National Election Board of Ethiopia

Agency overview
- Formed: 1991
- Jurisdiction: Ethiopian government
- Headquarters: Airport Road, Addis Ababa, Ethiopia; 9°00′30″N 38°45′52″E﻿ / ﻿9.008414°N 38.764329°E;
- Agency executives: Melatework Hailu, Chairperson; Wubshet Ayele, Deputy;
- Website: nebe.org.et/en

= National Election Board of Ethiopia =

Ethiopian autonomous government agency

The National Election Board of Ethiopia (NEBE) (የኢትዮጵያ ብሔራዊ ምርጫ ቦርድ) is an autonomous federal government agency which supervises the national elections of Ethiopia. The NEBE was established by Proclamation number 64/1992, and answers to the House of Peoples' Representatives. Melatework Hailu is the current chairperson of NEBE since 19 December 2023.

==History==

NEBE was established in 1991 subsequently appointing Kemal Bedri as its founding chairman. The agency would preside over the 1992 local elections as well as the 1994 Ethiopian Constituent Assembly election.

The election board was however made official by Article 102 of the 1995 Constitution of Ethiopia.

Article 102
Election Board
1. There shall be established a National Election Board independent of any influence, to conduct in an impartial manner free and fair election in Federal and State constituencies.
2. Members of the Board shall be appointed by the House of Peoples' Representatives upon recommendation of the Prime Minister.
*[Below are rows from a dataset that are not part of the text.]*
(** X14: the derivative of the mass matrix along a motion is
    [dM = (dM/dq1) dq1], since [M] reads [q1] only.  With it the Coriolis
    matrix satisfies [dq^T (dM - 2 C) dq = 0], and the acceleration that
    [ddq] returns keeps the kinetic energy [dq^T M dq / 2] constant:
    [2 dq^T M ddq + dq^T dM dq = 0]. *)
Theorem free_motion_conserves_energy pol t k q0 q1 v0 v1 J p :
  valid_params p ->
  exists Mq Cq dM acc,
    M t k [q0; q1] J p = Ok Mq /\
    C t k [q0; q1] [v0; v1] J p = Ok Cq /\
    ddq pol t k [q0; q1] [v0; v1] J p = Ok acc /\
    derivable_pt_lim
      (fun s => entry 0 0 (value_of (M t k [q0; s] J p))) q1
      (entry 0 0 dM) /\
    derivable_pt_lim
      (fun s => entry 0 1 (value_of (M t k [q0; s] J p))) q1
      (entry 0 1 dM) /\
    derivable_pt_lim
      (fun s => entry 1 0 (value_of (M t k [q0; s] J p))) q1
      (entry 1 0 dM) /\
    derivable_pt_lim
      (fun s => entry 1 1 (value_of (M t k [q0; s] J p))) q1
      (entry 1 1 dM) /\
    v1 * quad dM [v0; v1] - 2 * quad Cq [v0; v1] = 0 /\
    2 * dot [v0; v1] (mvmul Mq acc) + v1 * quad dM [v0; v1] = 0.
Proof.
  intros Hp. destruct (valid_nonzero p q1 Hp) as (Hd & _ & _).
  eexists. eexists.
  exists (mkMatrix 2 [[2 * coef_b p * - sin q1; coef_b p * - sin q1];
                      [coef_b p * - sin q1; 0]]).
  eexists.
  split; [apply M_pair|]. split; [apply C_pair|].
  split; [apply ddq_pair; exact Hd|].
  split; [exact (deriv_affine_cos _ _ _)|].
  split; [exact (deriv_affine_cos _ _ _)|].
  split; [exact (deriv_affine_cos _ _ _)|].
  split; [exact (derivable_pt_lim_const (coef_d p) q1)|].
  set (x := coef_a p + 2 * coef_b p * cos q1) in *.
  set (y := coef_d p + coef_b p * cos q1) in *.
  set (w := coef_d p) in *.
  generalize (sin q1). generalize (coef_b p). intros b s.
  clearbody x y w.
  unfold quad. split; arr_compute; field; exact Hd.
Qed.

Lemma free_motion_conserves_energy_witness :
  exists Mq Cq dM acc,
    M 0 0 [0; 1] [false; false] nominal_parameters = Ok Mq /\
    C 0 0 [0; 1] [-1; 1] [false; false] nominal_parameters = Ok Cq /\
    ddq AcceptEmpty 0 0 [0; 1] [-1; 1] [false; false] nominal_parameters
    = Ok acc /\
    derivable_pt_lim
      (fun s => entry 0 0
                  (value_of (M 0 0 [0; s] [false; false]
                               nominal_parameters))) 1
      (entry 0 0 dM) /\
    derivable_pt_lim
      (fun s => entry 0 1
                  (value_of (M 0 0 [0; s] [false; false]
                               nominal_parameters))) 1
      (entry 0 1 dM) /\
    derivable_pt_lim
      (fun s => entry 1 0
                  (value_of (M 0 0 [0; s] [false; false]
                               nominal_parameters))) 1
      (entry 1 0 dM) /\
    derivable_pt_lim
      (fun s => entry 1 1
                  (value_of (M 0 0 [0; s] [false; false]
                               nominal_parameters))) 1
      (entry 1 1 dM) /\
    1 * quad dM [-1; 1] - 2 * quad Cq [-1; 1] = 0 /\
    2 * dot [-1; 1] (mvmul Mq acc) + 1 * quad dM [-1; 1] = 0.
Proof.
  apply (free_motion_conserves_energy AcceptEmpty 0 0 0 1 (-1) 1
           [false; false] nominal_parameters).
  exact nominal_valid.
Defined.

(** ** The points of [draw_config] *)

(** X15: the points that [draw_config] joins keep the link lengths: [P1] is
    at distance [l0] from the origin and [P2] at distance [l1] from
    [P1], in the direction [q0 + q1]; so [q1] is the angle of link 1
    relative to link 0. *)
Theorem draw_config_link_lengths q0 q1 p :
  exists P1 P2,
    draw_config_points [q0; q1] p false = Ok ([0; 0], P1, P2, None) /\
    dist2 P1 [0; 0] = l0 p ^ 2 /\
    dist2 P2 P1 = l1 p ^ 2 /\
    P2 = vadd P1 [l1 p * cos (q0 + q1); l1 p * sin (q0 + q1)].
Proof.
  eexists. eexists. split; [reflexivity|].
  split; [|split].
  - unfold dist2. arr_compute.
    transitivity (l0 p * l0 p * (Rsqr (sin q0) + Rsqr (cos q0)));
      [unfold Rsqr; ring|rewrite sin2_cos2; lra].
  - unfold dist2, Rot. arr_compute.
    transitivity (l1 p * l1 p * (Rsqr (sin q0) + Rsqr (cos q0))
                  * (Rsqr (sin q1) + Rsqr (cos q1)));
      [unfold Rsqr; ring|rewrite !sin2_cos2; lra].
  - unfold Rot. arr_compute. rewrite cos_plus, sin_plus. arr_eq; ring.
Qed.

Lemma draw_config_points_in_domain q0 q1 p :
  coef_b p <> 0 ->
  Rabs (coef_d p / coef_b p) <= 1 ->
  draw_config_points [q0; q1] p true
  = Ok ([0; 0],
        [cos q0 * l0 p; sin q0 * l0 p],
        vadd (mvmul (Rot q0) [cos q1 * l1 p; sin q1 * l1 p])
             [cos q0 * l0 p; sin q0 * l0 p],
        Some (map Fin
                (vadd (mvmul (Rot q0)
                         [cos (acos (- coef_d p / coef_b p)) * l1 p / 2;
                          sin (acos (- coef_d p / coef_b p)) * l1 p / 2])
                      [cos q0 * l0 p; sin q0 * l0 p]))).
Proof.
  intros Hb Hr. unfold draw_config_points.
  fold (coef_b p) (coef_d p). cbn [getitem nth_error bind].
  unfold Rot, matvec, vec_add, np_array.
  cbn [ncols length Nat.eqb bind mvmul rows map vadd].
  unfold py_div.
  destruct (Req_dec_T (coef_b p) 0) as [Z|_]; [contradiction|].
  cbn [bind]. unfold np_arccos.
  replace (Rabs (- coef_d p / coef_b p))
    with (Rabs (coef_d p / coef_b p)).
  2:{ rewrite <- Rabs_Ropp. f_equal. field; assumption. }
  destruct (Rle_dec _ 1) as [_|N]; [|contradiction].
  reflexivity.
Qed.

(** X16: the constraint line that [draw_config] draws from [P1] has length
    [l1 / 2], and it ends at the middle of link 1 exactly when link 1
    is at the contact angle, the second entry of
    [simultaneous_impact_configuration]. *)
Theorem draw_config_contact_point q0 p :
  coef_b p <> 0 ->
  Rabs (coef_d p / coef_b p) <= 1 ->
  exists theta P1 P2 PC,
    simultaneous_impact_configuration p = Ok [Fin 0; Fin theta] /\
    draw_config_points [q0; theta] p true
    = Ok ([0; 0], P1, P2, Some (map Fin PC)) /\
    dist2 PC P1 = (l1 p / 2) ^ 2 /\
    vadd PC PC = vadd P1 P2.
Proof.
  intros Hb Hr. exists (acos (- coef_d p / coef_b p)).
  eexists. eexists. eexists. split; [|split; [|split]].
  - unfold simultaneous_impact_configuration.
    fold (coef_b p) (coef_d p). unfold py_div.
    destruct (Req_dec_T (coef_b p) 0) as [Z|_]; [contradiction|].
    cbn [bind]. unfold np_arccos.
    replace (Rabs (- coef_d p / coef_b p))
      with (Rabs (coef_d p / coef_b p)).
    2:{ rewrite <- Rabs_Ropp. f_equal. field; assumption. }
    destruct (Rle_dec _ 1) as [_|N]; [reflexivity|contradiction].
  - apply draw_config_points_in_domain; assumption.
  - generalize (acos (- coef_d p / coef_b p)). intros th.
    unfold dist2, Rot. arr_compute.
    transitivity (l1 p / 2 * (l1 p / 2)
                  * (Rsqr (sin q0) + Rsqr (cos q0))
                  * (Rsqr (sin th) + Rsqr (cos th)));
      [unfold Rsqr; field|rewrite !sin2_cos2; ring].
  - generalize (acos (- coef_d p / coef_b p)). intros th.
    unfold Rot. arr_compute. arr_eq; field.
Qed.

Lemma draw_config_contact_point_witness :
  exists theta P1 P2 PC,
    simultaneous_impact_configuration nominal_parameters
    = Ok [Fin 0; Fin theta] /\
    draw_config_points [0; theta] nominal_parameters true
    = Ok ([0; 0], P1, P2, Some (map Fin PC)) /\
    dist2 PC P1 = (l1 nominal_parameters / 2) ^ 2 /\
    vadd PC PC = vadd P1 P2.
Proof.
  apply (draw_config_contact_point 0 nominal_parameters).
  - exact (proj1 nominal_in_domain).
  - exact (proj2 nominal_in_domain).
Defined.

(** X17: [draw_config] with [draw_a1] divides by [b]: it raises
    [ZeroDivisionError] when [b = 0], although the beam alone could be
    drawn; and when [|d / b| > 1] it draws the constraint line to a
    point whose two coordinates are [nan]. *)
Theorem draw_config_contact_edges q0 q1 p :
  (coef_b p = 0 ->
   draw_config_points [q0; q1] p true = Raise ZeroDivisionError /\
   returns (draw_config_points [q0; q1] p false)) /\
  (coef_b p <> 0 -> 1 < Rabs (coef_d p / coef_b p) ->
   exists P1 P2,
     draw_config_points [q0; q1] p true
     = Ok ([0; 0], P1, P2, Some [NaN; NaN])).
Proof.
  split.
  - intros Hb. split; [|eexists; reflexivity].
    unfold draw_config_points.
    fold (coef_b p) (coef_d p). cbn [getitem nth_error bind].
    unfold Rot, matvec, vec_add, np_array.
    cbn [ncols length Nat.eqb bind mvmul rows map vadd].
    unfold py_div.
    destruct (Req_dec_T (coef_b p) 0) as [_|N]; [reflexivity|contradiction].
  - intros Hb Hr. eexists. eexists.
    unfold draw_config_points.
    fold (coef_b p) (coef_d p). cbn [getitem nth_error bind].
    unfold Rot, matvec, vec_add, np_array.
    cbn [ncols length Nat.eqb bind mvmul rows map vadd].
    unfold py_div.
    destruct (Req_dec_T (coef_b p) 0) as [Z|_]; [contradiction|].
    cbn [bind]. unfold np_arccos.
    replace (Rabs (- coef_d p / coef_b p))
      with (Rabs (coef_d p / coef_b p)).
    2:{ rewrite <- Rabs_Ropp. f_equal. field; assumption. }
    destruct (Rle_dec _ 1) as [L|_]; [exfalso; lra|]. reflexivity.
Qed.

Lemma draw_config_contact_edges_witness :
  (draw_config_points [0; 0] (mkParams 1 0 1 1 0) true
   = Raise ZeroDivisionError /\
   returns (draw_config_points [0; 0] (mkParams 1 0 1 1 0) false)) /\
  exists P1 P2,
    draw_config_points [0; 0] unit_parameters true
    = Ok ([0; 0], P1, P2, Some [NaN; NaN]).
Proof.
  split.
  - apply (proj1 (draw_config_contact_edges 0 0 (mkParams 1 0 1 1 0))).
    unfold coef_b; cbn [m1 l0 l1]. field.
  - apply (proj2 (draw_config_contact_edges 0 0 unit_parameters)).
    + rewrite unit_coef_b. lra.
    + rewrite unit_coef_b, unit_coef_d. rewrite Rabs_pos_eq; lra.
Defined.

(** ** Degenerate parameters in the impact map *)

(** X18: with [b = 0] (a vanishing [m1], [l0] or [l1]) the projector cannot
    be built: [Delta] raises [LinAlgError] on the singular mass matrix,
    and the impact map raises [ZeroDivisionError] before that, in [a]. *)
Theorem impact_degenerate_parameters pol t k q0 q1 v0 v1 (j0 j1 : bool) J p :
  m1 p = 0 \/ l0 p = 0 \/ l1 p = 0 ->
  Delta pol t k [q0; q1] [v0; v1] [j0; j1] p = Raise LinAlgError /\
  R_ pol t k [q0; q1] [v0; v1] J p = Raise ZeroDivisionError.
Proof.
  intros H. split.
  - rewrite Delta_projector, M_pair, Da_pair. cbn [bind]. unfold projector.
    rewrite la_inv_2x2_singular; [reflexivity|].
    unfold coef_a, coef_b, coef_d. cbn [pow].
    destruct H as [H|[H|H]]; rewrite H; field.
  - unfold R_. rewrite a_zero_b; [reflexivity|].
    unfold coef_b. destruct H as [H|[H|H]]; rewrite H; field.
Qed.

Lemma impact_degenerate_parameters_witness :
  Delta AcceptEmpty 0 0 [0; 0] [-1; 1] [true; true] (mkParams 1 1 1 0 0)
  = Raise LinAlgError /\
  R_ AcceptEmpty 0 0 [0; 0] [-1; 1] [true; true] (mkParams 1 1 1 0 0)
  = Raise ZeroDivisionError.
Proof.
  apply (impact_degenerate_parameters AcceptEmpty 0 0 0 0 (-1) 1 true true
           [true; true] (mkParams 1 1 1 0 0)).
  right. right. reflexivity.
Defined.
Particulars shall be determined by law.

== Chairpersons History ==

| Chairperson |
|---|
| Kemal Bedri (1994 - 2007)^{[dubious – discuss]} |
| Merga Bekana (1999 - 2009)^{[dubious – discuss]} |
| Samia Zekaria (2018 - 2019) |
| Birtukan Mideksa (2019 - 2023) |
| Melatework Hailu (as of June 2026^{[update]}) |

==Structure==
The NEBE consists of two components: the Board and the Secretariat. According to Article 6 of the amended Proclamation number 532/2006, the Board of the NEBE consists of nine members who are nominated by the prime minister and appointed by the House of Peoples' Representatives. These members are selected based on national diversity, and gender representation. The Secretariat is the operational branch of NEBE. The Secretariat is headed by a Chief Executive, and has the responsibility for the preparation and conduct of the electoral process.

==Reforms==
In November 2018, during the prime ministership of Abiy Ahmed that started in April 2018 promising major reforms, the judge Birtukan Mideksa was appointed as the head of NEBE replacing incumbent Samia Zekaria.